18.12 Critical Accounting Judgements and Key Sources of Estimation
Uncertainty

Critical accounting judgements and key sources of estimation uncertainty used
in preparing the financial information are continually evaluated and are based
on historical experience and other factors, including expectations of future
events that are believed to be reasonable. The resulting judgements and
estimates will, by definition, seldom equal the related actual results.

Key sources of estimation uncertainty

The key assumptions concerning the future, and other key sources of estimation
uncertainty in the reporting year, that may have a significant risk of causing
a material adjustment to the carrying amounts of assets and liabilities within
the next financial year, are discussed below.

Fair value measurements and valuation processes

Unquoted assets are measured at fair value in accordance with IFRS 13 and the
IPEV Valuation Guidelines. Decisions are required in order to determine the
appropriate valuation methodology and subsequently in determining the inputs
into the valuation model used. These decisions include selecting appropriate
quoted company comparables, appropriate multiples to apply, adjustments to
comparable multiples and estimating future cash flows of investee companies.
In estimating the fair value of an asset, market-observable data is used, to
the extent it is available.

The Valuations Committee, which is chaired by a Director, determines the
appropriate valuation techniques and inputs for the model. The Audit Committee
considers the work of the Valuations Committee and the results of their
discussion with the AIFM, Portfolio Manager and the external auditor and works
closely with the AIFM and Portfolio Manager to review the appropriate
valuation techniques and inputs to the model. The Chair of the Audit Committee
reports its findings to the Board of Directors of the Group every six months
to explain the cause of fluctuations in the fair value of the investments.

Information about the valuation techniques and inputs used in determining the
fair value of various assets and liabilities are disclosed in notes 18.4 and
13(iii).

As set out in note 18.9 a performance fee is calculated which is based on the
valuation of the investments and as such is considered a significant
accounting estimate.

 

19  Post Balance Sheet Events

No post balance sheet events have occurred since 31 March 2025.

.

2025 Accounts

The figures and financial information for 2025 are extracted from the annual
report and financial statements for the year ended 31 March 2025 and do not
constitute the statutory accounts for the year. The annual report and
financial statements include the Report of the Independent Auditor which is
unqualified and does not contain a statement under either section 498(2) or
section 498(3) of the Companies Act 2006. The annual report and financial
statements have not yet been delivered to the Registrar of Companies.

 

2024 Accounts

The figures and financial information for 2024 are extracted from the
published annual report and financial statements for the year ended 31 March
2024 and do not constitute the statutory accounts for that year.
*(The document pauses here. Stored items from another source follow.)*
Definition reducePositive (n : Z) : Z :=
  if n <=? 1 then 0
  else let next := Z.quot (n * 3) 4 in if n <=? next then n - 1 else next.
Definition reduceLines (n : Z) : Z := if n <=? 1 then 1 else reducePositive n.
Definition shrinkPrefix (s : str) : str :=
  boundedPrefix s (reducePositive (slen s)) (reduceLines (CountLines s)).
Definition shrinkSuffix (s : str) : str :=
  boundedSuffix s (reducePositive (slen s)) (reduceLines (CountLines s)).
Definition shrinkHeadTail (head tail : str) : str * str :=
  if is_empty head && is_empty tail then (head, tail)
  else if (slen tail <=? slen head) && ((1 <? slen head) || (1 <? CountLines head))
  then (shrinkPrefix head, tail)
  else if (1 <? slen tail) || (1 <? CountLines tail) then (head, shrinkSuffix tail)
  else if negb (is_empty head) then ([], tail)
  else (head, []).

Definition fitBudgetPreserveSuffix (prefix suffix : str) (cfg : Config) : str :=
  if negb (Exceeds (prefix ++ suffix) (MaxBytes cfg) (MaxLines cfg)) then prefix ++ suffix
  else
    let prefixBudget := Z.quot (MaxBytes cfg) 2 in
    let prefixLines := let n := Z.quot (MaxLines cfg) 2 in if n <=? 0 then 1 else n in
    let trimmedPrefix := boundedPrefix prefix prefixBudget prefixLines in
    let remainingBytes := MaxBytes cfg - slen trimmedPrefix in
    if remainingBytes <=? 0 then fitBudget prefix cfg
    else
      let remainingLines := let n := MaxLines cfg - CountLines trimmedPrefix in if n <=? 0 then 1 else n in
      let trimmedSuffix := boundedSuffix suffix remainingBytes remainingLines in
      if is_empty trimmedSuffix then fitBudget prefix cfg
      else
        let candidate := trimmedPrefix ++ trimmedSuffix in
        if negb (Exceeds candidate (MaxBytes cfg) (MaxLines cfg)) then candidate else fitBudget candidate cfg.

Definition headTailSeparator : str := [nl; nl] ++ lit "[...snip...]" ++ [nl; nl].
(** The loop of [fitHeadTailBudget]; [None] is a loop cut short by the fuel. *)
Fixpoint fitHeadTailLoop (fuel : nat) (header head tail : str) (cfg : Config) : option str :=
  match fuel with
  | O => None
  | S fuel =>
      let candidate := header ++ head ++ headTailSeparator ++ tail in
      if negb (Exceeds candidate (MaxBytes cfg) (MaxLines cfg)) then Some candidate
      else
        let '(nextHead, nextTail) := shrinkHeadTail head tail in
        if str_eqb nextHead head && str_eqb nextTail tail
        then Some (fitBudgetPreserveSuffix (header ++ head ++ headTailSeparator) tail cfg)
        else fitHeadTailLoop fuel header nextHead nextTail cfg
  end.
(** A shrink takes at least a byte, so this much fuel is enough. *)
Definition headTailFuel (head tail : str) : nat := S (length head + length tail).
Definition fitHeadTailBudget (header head tail : str) (cfg : Config) : str :=
  if is_empty tail then fitBudget (header ++ head) cfg
  else default [] (fitHeadTailLoop (headTailFuel head tail) header head tail cfg).

Definition omittedText (cfg : Config) (label s : str) : str :=
  Marker cfg ++ lit " " ++ label ++ lit " omitted (bytes=" ++ itoa (slen s) ++ lit ", lines=" ++
  itoa (CountLines s) ++ lit ")".
Definition tooLongHeader (cfg : Config) (label s : str) : str :=
  Marker cfg ++ lit " " ++ label ++ lit " too long (bytes=" ++ itoa (slen s) ++ lit ", lines=" ++
  itoa (CountLines s) ++ lit "), showing head/tail" ++ [nl; nl].

Definition PruneWithEdges (s label : str) (cfg : Config) : str :=
  let cfg := normalizeConfig cfg in
  if is_empty s then s
  else if (wrap64 (HeadBytes cfg + TailBytes cfg) <=? 0) || (wrap64 (HeadLines cfg + TailLines cfg) <=? 0)
  then fitBudget (omittedText cfg label s) cfg
  else if negb (Exceeds s (MaxBytes cfg) (MaxLines cfg)) then s
  else
    let head := boundedPrefix s (Z.min (HeadBytes cfg) (slen s)) (HeadLines cfg) in
    let tail := if (0 <? TailBytes cfg) && (0 <? TailLines cfg)
                then boundedSuffix s (Z.min (TailBytes cfg) (slen s)) (TailLines cfg) else [] in
    fitHeadTailBudget (tooLongHeader cfg label s) head tail cfg.

(** ** Facts on the cuts *)
Lemma CountLines_split s : s <> [] -> CountLines s = Z.of_nat (length (split_byte nl s)).
Proof. intros H. unfold CountLines. rewrite (proj2 (is_empty_false s) H), split_byte_length. lia. Qed.
Lemma CountLines_nonneg s : 0 <= CountLines s.
Proof. unfold CountLines. case_if; lia. Qed.
Lemma CountLines_join l n :
  Forall (fun x => count_byte nl x = 0%nat) l -> (length l <= n)%nat -> CountLines (join [nl] l) <= Z.of_nat n.
Proof.
  intros Hf Hl. destruct l as [|x l]; [unfold CountLines; simpl; lia|].
  pose proof (count_byte_join nl (x :: l) ltac:(done) Hf) as Hc. unfold CountLines. case_if; lia.
Qed.
Lemma CountLines_app s t : s <> [] -> t <> [] -> CountLines (s ++ t) = CountLines s + CountLines t - 1.
Proof.
  intros Hs Ht. unfold CountLines. rewrite (proj2 (is_empty_false s) Hs), (proj2 (is_empty_false t) Ht).
  rewrite count_byte_app. destruct s; [done|]. simpl. lia.
Qed.
Lemma CountLines_prefix s t : CountLines s <= CountLines (s ++ t).
Proof.
  destruct s as [|c s]; [apply CountLines_nonneg|]. destruct t as [|d t]; [rewrite app_nil_r; lia|].
  rewrite CountLines_app by done. assert (0 < CountLines (d :: t)) by (unfold CountLines; simpl; lia). lia.
Qed.

(** [p] is a beginning of [s] that stops at its end, at a newline or at the
    start of a rune. *)
Definition cut_prefix_of (p s : str) : Prop :=
  exists r, s = p ++ r /\ match r with [] => True | c :: _ => rune_start c = true \/ p = [] end.
Definition cut_suffix_of (q s : str) : Prop :=
  exists r, s = r ++ q /\
    (match q with c :: _ => rune_start c = true | [] => True end \/ r = [] \/ last r = Some nl).

Lemma backOff_spec rb rest : exists k, rev rb ++ rest = backOff rb rest ++ k /\
  (length (backOff rb rest) <= length rb)%nat /\
  match k with [] => True | c :: _ => rune_start c = true \/ backOff rb rest = [] end.
Proof.
  revert rest. induction rb as [|d rb IH]; intros [|c rest]; simpl.
  - exists []. by split_and!.
  - destruct (rune_start c) eqn:E; exists (c :: rest); split_and!; auto.
  - exists []. rewrite app_nil_r. split_and!; [done|rewrite length_app, length_rev; simpl; lia|done].
  - destruct (rune_start c) eqn:E.
    + exists (c :: rest). split_and!; [done|rewrite length_app, length_rev; simpl; lia|by left].
    + destruct (IH (d :: c :: rest)) as (k & Hk & Hl & Hb). exists k. rewrite <- app_assoc. simpl.
      split_and!; [done|lia|done].
Qed.
Lemma cut_prefix_refl s : cut_prefix_of s s.
Proof. exists []. by rewrite app_nil_r. Qed.
Lemma cut_prefix_nil s : cut_prefix_of [] s.
Proof. exists s. split; [done|]. destruct s; auto. Qed.
Lemma cut_suffix_refl s : cut_suffix_of s s.
Proof. exists []. auto. Qed.
Lemma cut_suffix_nil s : cut_suffix_of [] s.
Proof. exists s. rewrite app_nil_r. auto. Qed.
Lemma safeUTF8Prefix_spec s n : 0 <= n ->
  cut_prefix_of (safeUTF8Prefix s n) s /\ slen (safeUTF8Prefix s n) <= n.
Proof.
  intros Hn. unfold safeUTF8Prefix. case_if; [split; [apply cut_prefix_nil|unfold slen; simpl; lia]|].
  case_if; str_hyps; [split; [apply cut_prefix_refl|lia]|].
  destruct (backOff_spec (rev (take (Z.to_nat n) s)) (drop (Z.to_nat n) s)) as (k & Hk & Hl & Hb).
  rewrite rev_involutive, take_drop in Hk. split; [by exists k|].
  rewrite length_rev, length_take in Hl. unfold slen. lia.
Qed.
Lemma safeUTF8Suffix_spec s n : 0 <= n ->
  cut_suffix_of (safeUTF8Suffix s n) s /\ slen (safeUTF8Suffix s n) <= n.
Proof.
  intros Hn. unfold safeUTF8Suffix. case_if; [split; [apply cut_suffix_nil|unfold slen; simpl; lia]|].
  case_if; str_hyps; [split; [apply cut_suffix_refl|lia]|].
  set (m := (length s - Z.to_nat n)%nat).
  destruct (drop_while_suffix (fun c => negb (rune_start c)) (drop m s)) as [k Hk]. split.
  - exists (take m s ++ k). split; [rewrite <- app_assoc, <- Hk; by rewrite take_drop|]. left.
    destruct (drop_while _ (drop m s)) as [|c q] eqn:E; [done|].
    clear -E. revert E. generalize (drop m s) as l. intros l. induction l as [|x l IH]; simpl; [done|].
    destruct (rune_start x) eqn:Hx; simpl; [|done]. by intros [= <- _].
  - assert (Hlen : length (drop m s) = (length k + length (drop_while (fun c => negb (rune_start c)) (drop m s)))%nat)
      by (rewrite Hk at 1; by rewrite length_app).
    rewrite length_drop in Hlen. unfold slen in *. lia.
Qed.
Lemma rune_start_nl : rune_start nl = true.
Proof. done. Qed.
(** The lines kept and the lines cut off. *)
Lemma split_lines_at s k : (0 < k < length (split_byte nl s))%nat ->
  s = join [nl] (take k (split_byte nl s)) ++ nl :: join [nl] (drop k (split_byte nl s)).
Proof.
  intros [H1 H2]. rewrite <- (join_split nl s) at 1. rewrite <- (take_drop k (split_byte nl s)) at 1.
  rewrite join_app; [done| |].
  - intros E. apply (f_equal length) in E. rewrite length_take in E. simpl in E. lia.
  - intros E. apply (f_equal length) in E. rewrite length_drop in E. simpl in E. lia.
Qed.
Lemma limitLinesPrefix_spec s n : 0 < n ->
  (exists r, s = limitLinesPrefix s n ++ r /\ match r with [] => True | c :: _ => c = nl end) /\
  CountLines (limitLinesPrefix s n) <= n.
Proof.
  intros Hn. unfold limitLinesPrefix. rewrite (proj2 (Z.leb_gt _ _) Hn). simpl.
  destruct (is_empty s) eqn:Es; str_hyps; [subst; split; [by exists []|unfold CountLines; simpl; lia]|].
  case_if; str_hyps.
  - split; [exists []; by rewrite app_nil_r|]. by rewrite CountLines_split.
  - split.
    + eexists. split; [apply (split_lines_at s (Z.to_nat n)); lia|done].
    + etrans; [apply (CountLines_join _ (Z.to_nat n))|lia]; [|rewrite length_take; lia].
      apply Forall_take, split_byte_no.
Qed.
Lemma limitLinesSuffix_spec s n : 0 < n ->
  (exists r, s = r ++ limitLinesSuffix s n /\ (limitLinesSuffix s n = s \/ last r = Some nl)) /\
  CountLines (limitLinesSuffix s n) <= n.
Proof.
  intros Hn. unfold limitLinesSuffix. rewrite (proj2 (Z.leb_gt _ _) Hn). simpl.
  destruct (is_empty s) eqn:Es; str_hyps; [subst; split; [exists []; auto|unfold CountLines; simpl; lia]|].
  case_if; str_hyps.
  - split; [exists []; auto|]. by rewrite CountLines_split.
  - set (k := (length (split_byte nl s) - Z.to_nat n)%nat). split.
    + exists (join [nl] (take k (split_byte nl s)) ++ [nl]). split; [|right; apply last_snoc].
      rewrite <- app_assoc. simpl. apply split_lines_at. lia.
    + etrans; [apply (CountLines_join _ (Z.to_nat n))|lia]; [|rewrite length_drop; lia].
      apply Forall_drop, split_byte_no.
Qed.
Lemma boundedPrefix_spec s b n : 0 <= b ->
  cut_prefix_of (boundedPrefix s b n) s /\ slen (boundedPrefix s b n) <= b /\
  CountLines (boundedPrefix s b n) <= Z.max 0 n.
Proof.
  intros Hb. unfold boundedPrefix.
  case_if; [split_and!; [apply cut_prefix_nil|unfold slen; simpl; lia|unfold CountLines; simpl; lia]|].
  str_hyps. destruct (safeUTF8Prefix_spec s (Z.min b (slen s))) as [(r & Hr & Hc) Hl]; [pose proof (slen_nonneg s); lia|].
  set (p := safeUTF8Prefix _ _) in *. clearbody p. destruct (limitLinesPrefix_spec p n ltac:(lia)) as [(q & Hq & Hc') Hn].
  pose proof (slen_app (limitLinesPrefix p n) q) as Hs. rewrite <- Hq in Hs. pose proof (slen_nonneg q).
  split_and!; [|lia|lia]. exists (q ++ r). rewrite app_assoc, <- Hq. split; [done|].
  destruct q as [|c q]; simpl; [|subst; by left]. rewrite app_nil_r in Hq. by rewrite <- Hq.
Qed.
Lemma boundedSuffix_spec s b n : 0 <= b ->
  cut_suffix_of (boundedSuffix s b n) s /\ slen (boundedSuffix s b n) <= b /\
  CountLines (boundedSuffix s b n) <= Z.max 0 n.
Proof.
  intros Hb. unfold boundedSuffix.
  case_if; [split_and!; [apply cut_suffix_nil|unfold slen; simpl; lia|unfold CountLines; simpl; lia]|].
  str_hyps. destruct (safeUTF8Suffix_spec s (Z.min b (slen s))) as [(r & Hr & Hc) Hl]; [pose proof (slen_nonneg s); lia|].
  set (p := safeUTF8Suffix _ _) in *. clearbody p. destruct (limitLinesSuffix_spec p n ltac:(lia)) as [(q & Hq & Hc') Hn].
  pose proof (slen_app q (limitLinesSuffix p n)) as Hs. rewrite <- Hq in Hs. pose proof (slen_nonneg q).
  split_and!; [|lia|lia]. exists (r ++ q). rewrite <- app_assoc, <- Hq. split; [done|].
  destruct Hc' as [Hall|Hnl].
  - assert (q = []) as ->; [|by rewrite Hall, app_nil_r].
    apply slen_zero. rewrite Hall in Hs. lia.
  - right. right. destruct q as [|c q]; [done|]. by rewrite last_app_cons.
Qed.

(** ** The result fits *)
Lemma Exceeds_false s b n : Exceeds s b n = false <-> slen s <= b /\ CountLines s <= n.
Proof. unfold Exceeds. rewrite orb_false_iff, !Z.ltb_ge. done. Qed.
Definition positive (cfg : Config) : Prop := 0 < MaxBytes cfg /\ 0 < MaxLines cfg.
(** The only text that may pass a limit is the bare marker. *)
Definition fits (cfg : Config) (out : str) : Prop :=
  Exceeds out (MaxBytes cfg) (MaxLines cfg) = false \/ out = Marker cfg.
Lemma fitBudget_fits s cfg : positive cfg -> fits cfg (fitBudget s cfg).
Proof.
  intros [Hb Hn]. unfold fitBudget, fits. destruct (Exceeds s _ _) eqn:E; simpl; [|by left].
  case_if; [by right|]. left. apply Exceeds_false.
  destruct (boundedPrefix_spec s (MaxBytes cfg) (MaxLines cfg)) as (_ & ? & ?); lia.
Qed.
Lemma fitBudgetPreserveSuffix_fits p q cfg : positive cfg -> fits cfg (fitBudgetPreserveSuffix p q cfg).
Proof.
  intros Hp. unfold fitBudgetPreserveSuffix.
  destruct (Exceeds (p ++ q) _ _) eqn:E; cbn [negb]; [|by left].
  case_if; [by apply fitBudget_fits|]. case_if; [by apply fitBudget_fits|].
  match goal with |- fits _ (if negb ?b then _ else _) => destruct b eqn:E2 end; cbn [negb];
    [by apply fitBudget_fits|by left].
Qed.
The annual
report and financial statements have been delivered to the Registrar of
Companies and included the Report of the Independent Auditor which was
unqualified and did not contain a statement under either section 498(2) or
section 498(3) of the Companies Act 2006.

 

Annual report and financial statements

Copies of the annual report and financial statements will be posted to
shareholders shortly and will be available on the Company’s website
(www.augmentum.vc) or in hard copy format from the Company Secretary.

The Company's annual report for the year ended 31 March 2025 will shortly be
available for inspection on the National Storage Mechanism (NSM) via
https://data.fca.org.uk/#/nsm/nationalstoragemechanism. 

The Annual General Meeting will be held on Wednesday, 17 September 2025 at
11.00 a.m. The Notice of the Annual General Meeting will be posted to
shareholders with the annual report and will be available on the Company’s
website and the NSM as per the above with respect to the annual report.

Neither the contents of the Company's website nor the contents of any website
accessible from hyperlinks on the Company's website (or any other website) is
incorporated into, or forms part of, this announcement.